Here's the problem, once someone does this dungeons once then everyone on the internet knows the resistances. Even if you never look at a website or a forum, you'll learn the first time and the second, you just don't cast fire spells anymore in the Dungeon of Fire Elementals. I really don't see any special type of combat here, the scenario can describe any dungeon experience I've gone through in almost any MMORPG in the last decade. Especially in a new game where you really don't know what to expect.
Rift did difficult dungeons in the beginning but then they were nerfed. I'd be happy to go with that level of difficulty again.
As for Free to Play, you really really under appreciate how much people spend on cosmetic shit or extra bag space or whatever. Games make a killing with that kind of thing. Just look at dopey things like Candy Crush.
Yeah I don't really need anything wildly new. I would ideally take a MTG rip off any day, but I think that might be too much to ask, especially of an indie game. The resistances thing was just one example. There are infinite other scenarios, like if your group gets jumped and things are going bad, do you focus on nuking one mob dead, or do you help out with healing, or do you focus on crowd controlling some stuff. It's different solutions and each could work well or badly depending on the situation.
And yeah it already happens in games but the difference is that in modern games - none of this shit ever matters. Take Rift for example, there is basically no "cast time" on spells so you don't have to choose one approach to a problem. In the above scenario you can just do all three... heal a bunch of people in 1 second, then sheep a mob or whatever in another second, and then nuke the hell out of everything happily. Vanguard is the same more or less. Also mobs die so fast, there is never really any need to crowd control or focus on some long term heals over time or anything. Because the best option is *always* just... 1,2,3,4,5 spam the hell out of everything with your lightning bolts and everything will be dead in 5 seconds. So that's what I want to see done properly, every mob to basically be like a raid boss, ever mob takes at least a minute to kill, so that when you get 5 of them in a dungeon, it's a big fucking deal that people think OH SHIT! and you can't just spam your routine and watch everything drop dead. Someone needs to crowd control, maybe more than one person, the healer needs to save multiple people multiple times, the tank needs to run around desperately trying to aggro stuff and smack stuff, and the dps need to be careful about which targets they pick because nothing dies fast, so if they all shoot different mobs the group will die. You have to focus fire on one mob and get it down, and you better be sure to use the right spells too. Sometimes its better to cast a slow/debuff on a very fast melee mob than it is to just nuke it.

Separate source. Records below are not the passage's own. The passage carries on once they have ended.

(* ===== verification/Exits.v ===== *)
(** * Exit plans: [maais/execution/paper/exits.py]

    The protective exit plan of an open position: stop, target, maximum hold,
    opposing signals and emergency flatten.  Each [replace] of the source runs
    the dataclass check again; the model runs it too. *)

From Stdlib Require Import ZArith QArith Qabs Lia Lqa List Bool String.
From stdpp Require Import base decidable list strings.
From S2P Require Import Prelude PyDecimal DecimalTheory Domain Market.

Local Open Scope Z_scope.

Inductive ExitPlanStatus : Type := EP_ACTIVE | EP_TRIGGERED | EP_SUPERSEDED | EP_CLOSED.
Inductive ExitReason : Type := STOP | TARGET | MAXIMUM_HOLD | OPPOSING_SIGNAL | EMERGENCY.

#[export] Instance ExitPlanStatus_eq_dec : EqDecision ExitPlanStatus.
Proof. solve_decision. Defined.
#[export] Instance ExitReason_eq_dec : EqDecision ExitReason.
Proof. solve_decision. Defined.

#[export] Instance ExitPlanStatus_value : StrEnum ExitPlanStatus := fun s =>
  match s with
  | EP_ACTIVE => "active" | EP_TRIGGERED => "triggered" | EP_SUPERSEDED => "superseded" | EP_CLOSED => "closed"
  end.
#[export] Instance ExitReason_value : StrEnum ExitReason := fun r =>
  match r with
  | STOP => "stop" | TARGET => "target" | MAXIMUM_HOLD => "maximum_hold"
  | OPPOSING_SIGNAL => "opposing_signal" | EMERGENCY => "emergency"
  end.

Record ExitIntent : Type := {
  ei_position_id : UUID;
  ei_side : PaperOrderSide;
  ei_order_type : PaperOrderType;
  ei_quantity : dec;
  ei_reduce_only : bool;
  ei_reason : ExitReason;
  ei_triggered_at : datetime;
  ei_trigger_price : option dec
}.

Record ExitPlan : Type := {
  ep_plan_id : UUID;
  ep_position_id : UUID;
  ep_side : Direction;
  ep_quantity : dec;
  ep_average_entry : dec;
  ep_expected_loss_fraction : dec;
  ep_expected_gain_fraction : dec;
  ep_stop_price : dec;
  ep_target_price : dec;
  ep_maximum_bars : Z;
  ep_bars_elapsed : Z;
  ep_opposite_signal_streak : Z;
  ep_status : ExitPlanStatus;
  ep_created_at : datetime;
  ep_changed_at : datetime;
  ep_version : Z;
  ep_trigger_reason : option ExitReason;
  ep_triggered_at : option datetime;
  ep_trigger_price : option dec;
  ep_trigger_executable_price : option dec
}.

Record ExitEvaluation : Type := { ee_plan : ExitPlan; ee_intent : option ExitIntent }.

Definition is_none {A} (o : option A) : bool := match o with None => true | Some _ => false end.
Definition is_some {A} (o : option A) : bool := negb (is_none o).

(** A check on a field that may be [None]. *)
Definition when_some {A} (o : option A) (check : A -> result unit) : result unit :=
  match o with None => Ok tt | Some x => check x end.

Definition ExitPlan_post_init (p : ExitPlan) : result ExitPlan :=
  do* raise_if (bool_decide (ep_status p = EP_ACTIVE) &&
                (is_some (ep_trigger_reason p) || is_some (ep_triggered_at p) ||
                 is_some (ep_trigger_executable_price p) || is_some (ep_trigger_price p)))
        (ValueError "active exit plan cannot contain trigger metadata") ;;
  do* raise_if ((bool_decide (ep_status p = EP_TRIGGERED) || bool_decide (ep_status p = EP_CLOSED)) &&
                (is_none (ep_trigger_reason p) || is_none (ep_triggered_at p) ||
                 is_none (ep_trigger_executable_price p)))
        (ValueError "triggered and closed exit plans require restart metadata") ;;
  do* when_some (ep_triggered_at p) (fun t =>
        do* require_utc t "triggered_at" ;;
        let* early := dt_lt t (ep_created_at p) in
        raise_if early (ValueError "exit trigger cannot precede plan creation")) ;;
  do* when_some (ep_trigger_price p) (fun d => require_positive_decimal d "trigger_price") ;;
  do* when_some (ep_trigger_executable_price p)
        (fun d => require_positive_decimal d "trigger_executable_price") ;;
  Ok p.

Definition _require_fraction (value : dec) (field : string) : result unit :=
  raise_if (negb ((dzero <? value)%dec && (value <? done)%dec))
    (ValueError (field +:+ " must be a finite Decimal in (0, 1)")).

(** Stop and target of a position. *)
Definition _levels (side : Direction) (average_entry loss gain : dec) : dec * dec :=
  if bool_decide (side = LONG)
  then ((average_entry * (done - loss))%dec, (average_entry * (done + gain))%dec)
  else ((average_entry * (done + loss))%dec, (average_entry * (done - gain))%dec).

Definition exit_create (plan_id position_id : UUID) (side : Direction)
    (quantity average_entry loss gain : dec) (created_at : datetime) (maximum_bars : Z) : result ExitPlan :=
  do* raise_if (bool_decide (side = NEUTRAL)) (ValueError "exit plan side must be long or short") ;;
  do* require_positive_decimal quantity "quantity" ;;
  do* require_positive_decimal average_entry "average_entry" ;;
  do* _require_fraction loss "expected_loss_fraction" ;;
  do* _require_fraction gain "expected_gain_fraction" ;;
  do* require_utc created_at "created_at" ;;
  do* raise_if (maximum_bars <=? 0) (ValueError "maximum_bars must be positive") ;;
  let '(stop, target) := _levels side average_entry loss gain in
  ExitPlan_post_init {|
    ep_plan_id := plan_id; ep_position_id := position_id; ep_side := side; ep_quantity := quantity;
    ep_average_entry := average_entry; ep_expected_loss_fraction := loss; ep_expected_gain_fraction := gain;
    ep_stop_price := stop; ep_target_price := target; ep_maximum_bars := maximum_bars; ep_bars_elapsed := 0;
    ep_opposite_signal_streak := 0; ep_status := EP_ACTIVE; ep_created_at := created_at;
    ep_changed_at := created_at; ep_version := 1; ep_trigger_reason := None; ep_triggered_at := None;
    ep_trigger_price := None; ep_trigger_executable_price := None |}.

Definition _require_active (p : ExitPlan) : result unit :=
  raise_if (negb (bool_decide (ep_status p = EP_ACTIVE)))
    (RuntimeError ("exit plan is not active: " +:+ enum_value (ep_status p))).

Definition closing_side (p : ExitPlan) : PaperOrderSide :=
  if bool_decide (ep_side p = LONG) then SELL else BUY.

Definition _trigger (p : ExitPlan) (reason : ExitReason) (triggered_at : datetime)
    (trigger_price : option dec) (executable : dec) : result ExitEvaluation :=
  let* triggered := ExitPlan_post_init {|
    ep_plan_id := ep_plan_id p; ep_position_id := ep_position_id p; ep_side := ep_side p;
    ep_quantity := ep_quantity p; ep_average_entry := ep_average_entry p;
    ep_expected_loss_fraction := ep_expected_loss_fraction p;
    ep_expected_gain_fraction := ep_expected_gain_fraction p;
    ep_stop_price := ep_stop_price p; ep_target_price := ep_target_price p;
    ep_maximum_bars := ep_maximum_bars p; ep_bars_elapsed := ep_bars_elapsed p;
    ep_opposite_signal_streak := ep_opposite_signal_streak p; ep_status := EP_TRIGGERED;
    ep_created_at := ep_created_at p; ep_changed_at := triggered_at; ep_version := ep_version p + 1;
    ep_trigger_reason := Some reason; ep_triggered_at := Some triggered_at;
    ep_trigger_price := trigger_price; ep_trigger_executable_price := Some executable |} in
  Ok {| ee_plan := triggered;
        ee_intent := Some {| ei_position_id := ep_position_id p; ei_side := closing_side p;
                             ei_order_type := MARKET; ei_quantity := ep_quantity p; ei_reduce_only := true;
                             ei_reason := reason; ei_triggered_at := triggered_at;
                             ei_trigger_price := trigger_price |} |}.

Definition evaluate_mark (p : ExitPlan) (mark_price : dec) (observed_at : datetime)
    (executable_price : option dec) : result ExitEvaluation :=
  do* _require_active p ;;
  do* require_positive_decimal mark_price "mark_price" ;;
  do* require_utc observed_at "observed_at" ;;
  do* when_some executable_price (fun d => require_positive_decimal d "executable_price") ;;
  let executable := match executable_price with Some d => d | None => mark_price end in
  if bool_decide (ep_side p = LONG) then
    if (mark_price <=? ep_stop_price p)%dec then _trigger p STOP observed_at (Some mark_price) executable
    else if (mark_price >=? ep_target_price p)%dec then _trigger p TARGET observed_at (Some mark_price) executable
    else Ok {| ee_plan := p; ee_intent := None |}
  else
    if (mark_price >=? ep_stop_price p)%dec then _trigger p STOP observed_at (Some mark_price) executable
    else if (mark_price <=? ep_target_price p)%dec then _trigger p TARGET observed_at (Some mark_price) executable
    else Ok {| ee_plan := p; ee_intent := None |}.
(* ===== verification/Broker.v ===== *)
(** * The paper broker: [maais/execution/paper/broker.py]

    The two handlers that turn an approved command into an executed order:
    [execute_market_entry] and [execute_market_exit].  Each composes the
    authoriser, the exchange filters, the clock, the order state machine, the
    fill engine, the account and the exit plan in the order of the source, and
    ends with the cross-check of the stored record.

    The exit handler turns filter and fill rejections into [ExitExecutionHalt],
    which carries the command and the plan; it is the second kind of
    [broker_error].  The digest functions are parameters. *)

From Stdlib Require Import ZArith QArith Lia Lqa List Bool String.
From stdpp Require Import base decidable list strings.
From S2P Require Import Prelude PyDecimal DecimalTheory Domain Market Json Filters Fills Orders Positions Account Exits Authorization Records.

Local Open Scope Z_scope.

Record MarketEntryCommand : Type := {
  ec_order_id : UUID;
  ec_fill_id : UUID;
  ec_position_id : UUID;
  ec_exit_plan_id : UUID;
  ec_experiment_id : UUID;
  ec_decision_cycle_id : UUID;
  ec_proposal_id : UUID;
  ec_gate_chain_hash : string;
  ec_client_order_id : string;
  ec_symbol : string;
  ec_side : PaperOrderSide;
  ec_requested_quantity : dec;
  ec_approved_quantity : dec;
  ec_approved_notional : dec;
  ec_decision_executable_price : dec;
  ec_decision_completed_at : datetime;
  ec_execution_latency : timedelta;
  ec_created_at : datetime;
  ec_expires_at : datetime;
  ec_taker_fee_rate : dec;
  ec_expected_loss_fraction : dec;
  ec_expected_gain_fraction : dec;
  ec_capability : ExecutionCapability;
  ec_exchange_filters : ExchangeFilterSnapshot
}.

Definition MarketEntryCommand_post_init (c : MarketEntryCommand) : result MarketEntryCommand :=
  do* raise_if (negb (bool_decide (String.length (ec_gate_chain_hash c) = 64%nat)))
        (ValueError "gate_chain_hash must be a SHA-256 hex digest") ;;
  Ok c.

Record PaperBrokerResult : Type := { br_record : PaperExecutionRecord; br_fill : PaperFill }.

Record MarketExitCommand : Type := {
  xc_order_id : UUID;
  xc_fill_id : UUID;
  xc_experiment_id : UUID;
  xc_proposal_id : UUID;
  xc_client_order_id : string;
  xc_symbol : string;
  xc_decision_executable_price : dec;
  xc_execution_latency : timedelta;
  xc_created_at : datetime;
  xc_expires_at : datetime;
  xc_taker_fee_rate : dec;
  xc_intent : ExitIntent;
  xc_exchange_filters : ExchangeFilterSnapshot
}.

Record ExitExecutionHalt : Type := {
  hl_command : MarketExitCommand;
  hl_exit_plan : ExitPlan;
  hl_reason : string;
  hl_market_event_id : option string
}.

Definition py_option {A} (f : A -> pyval) (o : option A) : pyval := match o with Some x => f x | None => PNone end.

Definition event_payload (h : ExitExecutionHalt) : result json :=
  let c := hl_command h in
  freeze_json (PDict
    [("experiment_id", PUuid (xc_experiment_id c)); ("proposal_id", PUuid (xc_proposal_id c));
     ("position_id", PUuid (ei_position_id (xc_intent c))); ("order_id", PUuid (xc_order_id c));
     ("exit_plan_id", PUuid (ep_plan_id (hl_exit_plan h))); ("exit_plan_version", PInt (ep_version (hl_exit_plan h)));
     ("reason", PStr (hl_reason h)); ("market_event_id", py_option PStr (hl_market_event_id h));
     ("triggered_at", PTime (ei_triggered_at (xc_intent c)));
     ("trigger_price", py_option PDec (ei_trigger_price (xc_intent c)));
     ("requires_operator_review", PBool true)]).

(** What the exit handler can raise. *)
Inductive broker_error : Type :=
| Plain (e : exn)
| Halt (h : ExitExecutionHalt).

(** The JSON of the book and slices a fill consumed. *)
Definition book_facts (f : PaperFill) : list (string * pyval) :=
  let b := fl_book f in
  [("book_event_id", PStr (bk_event_id b)); ("venue_event_at", PTime (bk_venue_event_at b));
   ("observed_at", PTime (bk_observed_at b)); ("sequence", PInt (bk_sequence b));
   ("best_bid", PDec (best_bid b)); ("best_ask", PDec (best_ask b)); ("mark_price", PDec (bk_mark_price b))].
Definition slice_facts (f : PaperFill) : string * pyval :=
  ("slices", PSeq (map (fun s => PDict [("price", PDec (sl_price s)); ("quantity", PDec (sl_quantity s))])
                     (fl_slices f))).

(** [ExecutionFillRecord(...)] as both handlers build it. *)
Definition stored_fill (fill_id order_id : UUID) (fee_asset : string) (f : PaperFill) (snapshot : json)
  : result ExecutionFillRecord :=
  ExecutionFillRecord_post_init {|
    xf_id := fill_id; xf_order_intent_id := order_id; xf_market_event_id := fl_market_event_id f;
    xf_fill_at := fl_fill_at f; xf_quantity := fl_quantity f; xf_price := fl_price f;
    xf_liquidity_role := fl_liquidity_role f; xf_fee := fl_fee f; xf_fee_asset := fee_asset;
    xf_spread_cost := fl_spread_cost f; xf_depth_slippage := fl_depth_slippage f;
    xf_latency_slippage := fl_latency_slippage f; xf_total_slippage := fl_total_slippage f;
    xf_market_snapshot := snapshot |}.

Section Broker.
(** The broker's collaborators: the digests, the signing key and the fill engine's age limit. *)
Context (sha256_hex : string -> string) (hmac_sha256_hex : string -> string -> string).
Context (signing_key : string) (max_book_age : timedelta).

(** [actual_claims == expected_claims]. *)
Definition claims_match (c : MarketEntryCommand) (quantity : dec) : bool :=
  let claims := cap_claims (ec_capability c) in
  (cl_experiment_id claims =? ec_experiment_id c) && (cl_decision_cycle_id claims =? ec_decision_cycle_id c) &&
  (cl_proposal_id claims =? ec_proposal_id c) &&
  bool_decide (cl_gate_chain_hash claims = ec_gate_chain_hash c) &&
  bool_decide (cl_symbol claims = ec_symbol c) && bool_decide (cl_side claims = ec_side c) &&
  (cl_quantity claims =? quantity)%dec && (cl_approved_notional claims =? ec_approved_notional c)%dec.

Definition entry_command_payload (c : MarketEntryCommand) (quantity : dec) (eligible : datetime) : pyval := PDict
  [("experiment_id", PUuid (ec_experiment_id c)); ("decision_cycle_id", PUuid (ec_decision_cycle_id c));
   ("proposal_id", PUuid (ec_proposal_id c)); ("gate_chain_hash", PStr (ec_gate_chain_hash c));
   ("symbol", PStr (ec_symbol c)); ("side", PEnum (enum_value (ec_side c))); ("quantity", PDec quantity);
   ("approved_notional", PDec (ec_approved_notional c)); ("eligible_after", PTime eligible);
   ("expires_at", PTime (ec_expires_at c));
   ("filter_snapshot", PDict
      [("captured_at", PTime (ef_captured_at (ec_exchange_filters c)));
       ("price_tick", PDec (ef_price_tick (ec_exchange_filters c)));
       ("quantity_step", PDec (ef_quantity_step (ec_exchange_filters c)))])].

(** The quantity already open in the symbol. *)
Definition open_quantity (a : AccountState) (symbol : string) : dec :=
  match dict_get (ac_positions a) symbol with Some p => ps_quantity p | None => dzero end.

(** The accepted order of an entry. *)
Definition entry_order (c : MarketEntryCommand) (a : AccountState) (quantity : dec) (eligible : datetime)
  : result PaperOrder :=
  let* command_hash := content_hash sha256_hex (entry_command_payload c quantity eligible) in
  let* order := order_create (ec_order_id c) (ec_experiment_id c) (ec_proposal_id c) (ec_client_order_id c)
                  command_hash (ec_symbol c) (ec_side c) MARKET OPEN quantity None false
                  (open_quantity a (ec_symbol c)) (ec_created_at c) (ec_expires_at c) in
  let* order := authorize order (ec_created_at c) in
  accept order (ec_created_at c).

(** The plan that protects the position after an entry. *)
Definition entry_exit_plan (c : MarketEntryCommand) (active : option ExitPlan) (p : PositionState)
    (fill_at : datetime) : result ExitPlan :=
  match active with
  | None =>
      exit_create (ec_exit_plan_id c) (ps_position_id p) (ps_side p) (ps_quantity p) (ps_average_entry p)
        (ec_expected_loss_fraction c) (ec_expected_gain_fraction c) fill_at 60
  | Some plan =>
      do* raise_if (negb (ep_position_id plan =? ps_position_id p))
            (ValueError "active exit plan belongs to another position") ;;
      exit_resize plan (ps_quantity p) (ps_average_entry p) fill_at
  end.

Definition execute_market_entry (c : MarketEntryCommand) (account : AccountState) (books : list BookSnapshot)
    (active_exit_plan : option ExitPlan) : result PaperBrokerResult :=
  do* raise_if (negb (ac_experiment_id account =? ec_experiment_id c))
        (ValueError "account and command experiment differ") ;;
  let* late := dt_lt (ec_decision_completed_at c) (ef_captured_at (ec_exchange_filters c)) in
  do* raise_if late (ValueError "exchange filter snapshot cannot be captured after the decision") ;;
  let* valid := verify hmac_sha256_hex signing_key (ec_capability c) (ec_created_at c) in
  do* raise_if (negb valid) (PermissionError "execution capability is invalid or expired") ;;
  let* prepared := prepare (ec_exchange_filters c) (ec_side c) MARKET (ec_requested_quantity c)
                     (ec_approved_quantity c) (Some (ec_decision_executable_price c)) (ec_approved_notional c) in
  let quantity := pr_quantity prepared in
  do* raise_if (negb (claims_match c quantity))
        (PermissionError "execution capability does not match prepared order") ;;
  let* el := eligibility (ec_decision_completed_at c) (ec_execution_latency c) in
  let* order := entry_order c account quantity (eligible_at el) in
  let* request := MarketFillRequest_post_init {|
    rq_symbol := ec_symbol c; rq_side := ec_side c; rq_quantity := quantity;
    rq_eligible_after := eligible_at el; rq_decision_executable_price := ec_decision_executable_price c;
    rq_taker_fee_rate := ec_taker_fee_rate c |} in
  let* f := fill max_book_age request books in
  do* raise_if (dt_leb (ec_expires_at c) (fl_fill_at f))
        (RuntimeError "first eligible market fill occurred after order expiry") ;;
  let* order := order_apply_fill order (fl_quantity f) (fl_fill_at f) in
  let* next_account := apply_fill account (ec_fill_id c) (ec_position_id c) (ec_symbol c) (ec_side c) OPEN
                         (fl_quantity f) (fl_price f) (fl_fee f) (fl_fill_at f) in
  let* position := ac_position next_account (ec_symbol c) in
  let* plan := entry_exit_plan c active_exit_plan position (fl_fill_at f) in
  let* snapshot := freeze_json (PDict (book_facts f ++ [slice_facts f])) in
  let* stored := stored_fill (ec_fill_id c) (ec_order_id c) (ac_currency account) f snapshot in
  let record := {| pe_order := order; pe_exchange_filters := ec_exchange_filters c; pe_fills := [stored];
                   pe_account := Some next_account; pe_exit_plan := Some plan |} in
  do* validate record ;;
  Ok {| br_record := record; br_fill := f |}.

And the thing about resistances doesn't matter. Everyone will eventually know everything anyway, spoilers or not, but the point is that people need to actually learn from their experience and then apply that experience. That's what separated good players from bad in EQ. A good player would see that maybe a mob had a damage shield so would disengage it and hit something else until it got dispelled. Or if a mob has a resist they would stop trying to nuke it with a spell that might not work very well and use some other spell instead. It doesn't matter if there are spoilers online, what matters is that if there are random scenarios that regularly happen in group play that you need to react to, a good player will make the right decision, and a bad player will potentially screw up so bad that it wipes the group. That's what I want. There were resistant mobs in EQ too but there were 100 other things that players needed to learn how to handle and if they didn't handle it, bad things happened.